PROBLEM:
Go to the line below containing "error : string;" and print exactly from there through the line containing "engineCalls : list", both included. Print nothing else.

AVAILABLE DATA:
(** * VideoConverter: a shallow embedding of the conversion job driver

    The React component [VideoConverter] keeps eight state cells, a
    reference to the engine instance (and one to the file input element,
    which is DOM only) and a handful of event handlers.  Two of the handlers
    ([loadFFmpeg], [convertVideo]) are asynchronous: they run up to their
    first [await], and are resumed later when the awaited promise settles.
    The embedding below keeps that structure: the synchronous prefix of a
    handler is a function on the component state, and every suspension
    point is a stage of a pending task which the environment settles with
    a value or with an exception.

    The transcoding engine, the dynamic imports and the browser's blob URL
    registry are external; they appear as the environment of the
    transition system (task outcomes, engine events) and as a record of the
    calls the component issued to them. *)

From Stdlib Require Import ZArith Lia Ascii.
From stdpp Require Import gmap strings list fin_maps pretty sorting.

Local Open Scope string_scope.
Local Open Scope list_scope.
Local Open Scope Z_scope.

(** ** JavaScript primitives used by the component *)

Module Js.

(** [s.split(sep)] for a one-character separator.  The result is never
    empty: a string without the separator is returned as its only piece.
    File names are byte strings here; the separator ["."] is a single
    byte in UTF-8 and a single unit in UTF-16, so both encodings are cut
    at the same places. *)
Fixpoint split (sep : ascii) (s : string) : list string :=
  match s with
  | EmptyString => [EmptyString]
  | String c rest =>
      if Ascii.eqb c sep then EmptyString :: split sep rest
      else match split sep rest with
           | [] => [String c EmptyString]
           | piece :: pieces => String c piece :: pieces
           end
  end.

(** [arr.pop()] as an expression: the last element, [undefined] on an
    empty array. *)
Definition pop (arr : list string) : option string := last arr.

(** [arr[i]]: [undefined] out of range. *)
Definition index (arr : list string) (i : nat) : option string := arr !! i.

(** A value spliced into a template literal; [undefined] prints as the
    word. *)
Definition interpolate (v : option string) : string :=
  match v with
  | Some s => s
  | None => "undefined"
  end.

(** [arr.slice(-n)]: the last [n] elements (all of them when the array
    is shorter). *)
Definition slice_last {A} (n : nat) (arr : list A) : list A :=
  drop (length arr - n)%nat arr.

(** *** Numbers

    A JavaScript number is an IEEE 754 binary64 value.  A finite one is
    written [Finite m e] for [m * 2^e]; several pairs denote the same
    number, and [-0] is not told from [0] (the component prints and
    compares the progress value only).  The functions below are defined on
    every pair, also on those with more than 53 significant bits, which no
    double has. *)
Inductive Number :=
| Finite (m e : Z)
| NaN
| PosInfinity
| NegInfinity.

Definition of_Z (z : Z) : Number := Finite z 0.

(** [N / 2^t] rounded to the nearest integer, a tie to the even one
    ([0 <= N], [0 < t]). *)
Definition round_even (N t : Z) : Z :=
  let q := N / 2 ^ t in
  let r := N mod 2 ^ t in
  let h := 2 ^ (t - 1) in
  if r <? h then q
  else if h <? r then q + 1
  else if Z.even q then q else q + 1.

(** [N] rounded to a multiple of [2^t]; unchanged when [t <= 0]. *)
Definition round_to (N t : Z) : Z :=
  if t <=? 0 then N else round_even N t * 2 ^ t.

(** The spacing of the doubles around [N * 2^E], in units of [2^E]:
    53 significant bits, and never finer than [2^-1074]. *)
Definition grid (N E : Z) : Z := Z.max (Z.log2 N - 52) (-1074 - E).

(** The double nearest to [N * 2^E], as a multiple of [2^E] ([0 <= N]). *)
Definition round53 (N E : Z) : Z := round_to N (grid N E).

(** Whether [F * 2^E] reaches [2^1024], where rounding yields infinity. *)
Definition overflows (F E : Z) : bool :=
  if 0 <=? E then 2 ^ 1024 <=? F * 2 ^ E else 2 ^ (1024 - E) <=? F.

Definition is_zero (x : Number) : bool :=
  match x with Finite m _ => m =? 0 | _ => false end.

Definition is_negative (x : Number) : bool :=
  match x with
  | Finite m _ => m <? 0
  | NegInfinity => true
  | _ => false
  end.

Definition infinity (negative : bool) : Number :=
  if negative then NegInfinity else PosInfinity.

(** [x * y]: the exact product rounded to the nearest double, ties to
    even. *)
Definition times (x y : Number) : Number :=
  match x, y with
  | NaN, _ | _, NaN => NaN
  | Finite m1 e1, Finite m2 e2 =>
      let M := m1 * m2 in
      let E := e1 + e2 in
      let F := round53 (Z.abs M) E in
      if overflows F E then infinity (M <? 0)
      else Finite (Z.sgn M * F) E
  | _, _ =>
      if is_zero x || is_zero y then NaN
      else infinity (xorb (is_negative x) (is_negative y))
  end.

(** The integer nearest to [F * 2^E], a half towards plus infinity. *)
Definition nearest_integer (F E : Z) : Z :=
  if 0 <=? E then F * 2 ^ E else (F + 2 ^ (- E - 1)) / 2 ^ (- E).

(** [Math.round(x)] *)
Definition Math_round (x : Number) : Number :=
  match x with
  | Finite F E => of_Z (nearest_integer F E)
  | _ => x
  end.

(** [x <= y] *)
Definition le (x y : Number) : Prop :=
  match x, y with
  | NaN, _ | _, NaN => False
  | Finite m1 e1, Finite m2 e2 =>
      m1 * 2 ^ (e1 - Z.min e1 e2) <= m2 * 2 ^ (e2 - Z.min e1 e2)
  | NegInfinity, _ | _, PosInfinity => True
  | _, _ => False
  end.

End Js.

(** A numeric literal where a number is expected, as in [setProgress(0)]. *)
Coercion Js.of_Z : Z >-> Js.Number.

(** ** Data *)

Record File := {
  file_name : string;
  file_bytes : list ascii
}.

Record Blob := {
  blob_parts : list ascii;
  blob_type : string
}.

(** [interface ConvertedFile { blob; name; url }] *)
Record ConvertedFile := {
  blob : Blob;
  name : string;
  url : string
}.

(** ** The command line of [convertVideo] *)

(** [const inputName = `input.${file.name.split(".").pop()}`] *)
Definition inputName (f : File) : string :=
  "input." +:+ Js.interpolate (Js.pop (Js.split "." (file_name f))).

(** [const outputName = `output.${outputFormat}`] *)
Definition outputName (outputFormat : string) : string :=
  "output." +:+ outputFormat.

(** The tokens the [switch (outputFormat)] pushes. *)
Definition format_flags (outputFormat : string) : list string :=
  if String.eqb outputFormat "mp4" then
    ["-c:v"; "libx264"; "-c:a"; "aac"; "-preset"; "medium"]
  else if String.eqb outputFormat "webm" then
    ["-c:v"; "libvpx-vp9"; "-c:a"; "libopus"]
  else if String.eqb outputFormat "avi" then
    ["-c:v"; "libx264"; "-c:a"; "mp3"]
  else if String.eqb outputFormat "mov" then
    ["-c:v"; "libx264"; "-c:a"; "aac"]
  else if String.eqb outputFormat "mkv" then
    ["-c:v"; "libx264"; "-c:a"; "aac"]
  else
    ["-c:v"; "libx264"; "-c:a"; "aac"].

(** The array literal, then the pushes of the switch, then the final
    [command.push(outputName)]. *)
Definition command (f : File) (outputFormat : string) : list string :=
  ["-i"; inputName f;
   "-c:v"; "libx264"; "-c:a"; "aac"; "-preset"; "medium";
   outputName outputFormat]
  ++ format_flags outputFormat
  ++ [outputName outputFormat].

(** [`video/${outputFormat}`] *)
Definition media_type (outputFormat : string) : string :=
  "video/" +:+ outputFormat.

(** [`${file.name.split(".")[0]} .  ${outputFormat}`] *)
Definition converted_name (f : File) (outputFormat : string) : string :=
  Js.interpolate (Js.index (Js.split "." (file_name f)) 0)
  +:+ " .  " +:+ outputFormat.

(** ** Component state and its environment *)

(** What an awaited promise settles to.  A rejection carries the text the
    handlers print: [err instanceof Error ? err.message : String(err)]. *)
Inductive Settled :=
| Fulfilled (data : list ascii)
| Rejected (errorMsg : string).

(** Suspension points of [loadFFmpeg]. *)
Inductive LoadStage :=
| AwaitImportFFmpeg          (* await import("@ffmpeg/ffmpeg") *)
| AwaitImportUtil            (* await import("@ffmpeg/util") *)
| AwaitEngineLoad.           (* await ffmpegRef.current.load({...}) *)

(** Suspension points of [convertVideo].  The local
    [const ffmpeg = ffmpegRef.current] is part of the frame once the
    first call on it has been issued. *)
Inductive ConvertStage :=
| AwaitUtil                        (* await import("@ffmpeg/util") *)
| AwaitFetchFile (ffmpeg : nat)    (* await fetchFile(file) *)
| AwaitWriteFile (ffmpeg : nat)    (* await ffmpeg.writeFile(...) *)
| AwaitExec (ffmpeg : nat)         (* await ffmpeg.exec(command) *)
| AwaitReadFile (ffmpeg : nat).    (* await ffmpeg.readFile(outputName) *)

(** A suspended handler.  [convertVideo] closes over the [file] and the
    [outputFormat] of the render in which the button was clicked. *)
Inductive Task :=
| LoadTask (stage : LoadStage)
| ConvertTask (captured_file : File) (captured_format : string)
              (stage : ConvertStage).

(** Calls issued to the engine, in order. *)
Inductive EngineCall :=
| CallNew (instance : nat)
| CallLoad (instance : nat) (coreURL wasmURL workerURL : string)
| CallWriteFile (instance : nat) (path : string) (data : list ascii)
| CallExec (instance : nat) (args : list string)
| CallReadFile (instance : nat) (path : string).

Record State := {
  (* useState cells *)
  file : option File;
  outputFormat : string;
  isLoading : bool;
  isFFmpegLoaded : bool;
  progress : Js.Number;
  convertedFile : option ConvertedFile;
  error : string;
  logs : list string;
  (* useRef cell: the engine instance, numbered by creation order *)
  ffmpegRef : option nat;
  (* environment *)
  pending : list Task;               (* handlers suspended at an await *)
  engineCalls : list EngineCall;     (* calls received by the engine *)
  blobUrls : gmap string Blob;       (* the browser's blob URL registry *)
  downloads : list (string * string) (* anchors clicked: href, download *)
}.

Definition initial : State := {|
  file := None;
  outputFormat := "mp4";
  isLoading := false;
  isFFmpegLoaded := false;
  progress := 0;
  convertedFile := None;
  error := "";
  logs := [];
  ffmpegRef := None;
  pending := [];
  engineCalls := [];
  blobUrls := ∅;
  downloads := []
|}.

SOLUTION BELOW:
  error : string;
  logs : list string;
  (* useRef cell: the engine instance, numbered by creation order *)
  ffmpegRef : option nat;
  (* environment *)
  pending : list Task;               (* handlers suspended at an await *)
  engineCalls : list EngineCall;     (* calls received by the engine *)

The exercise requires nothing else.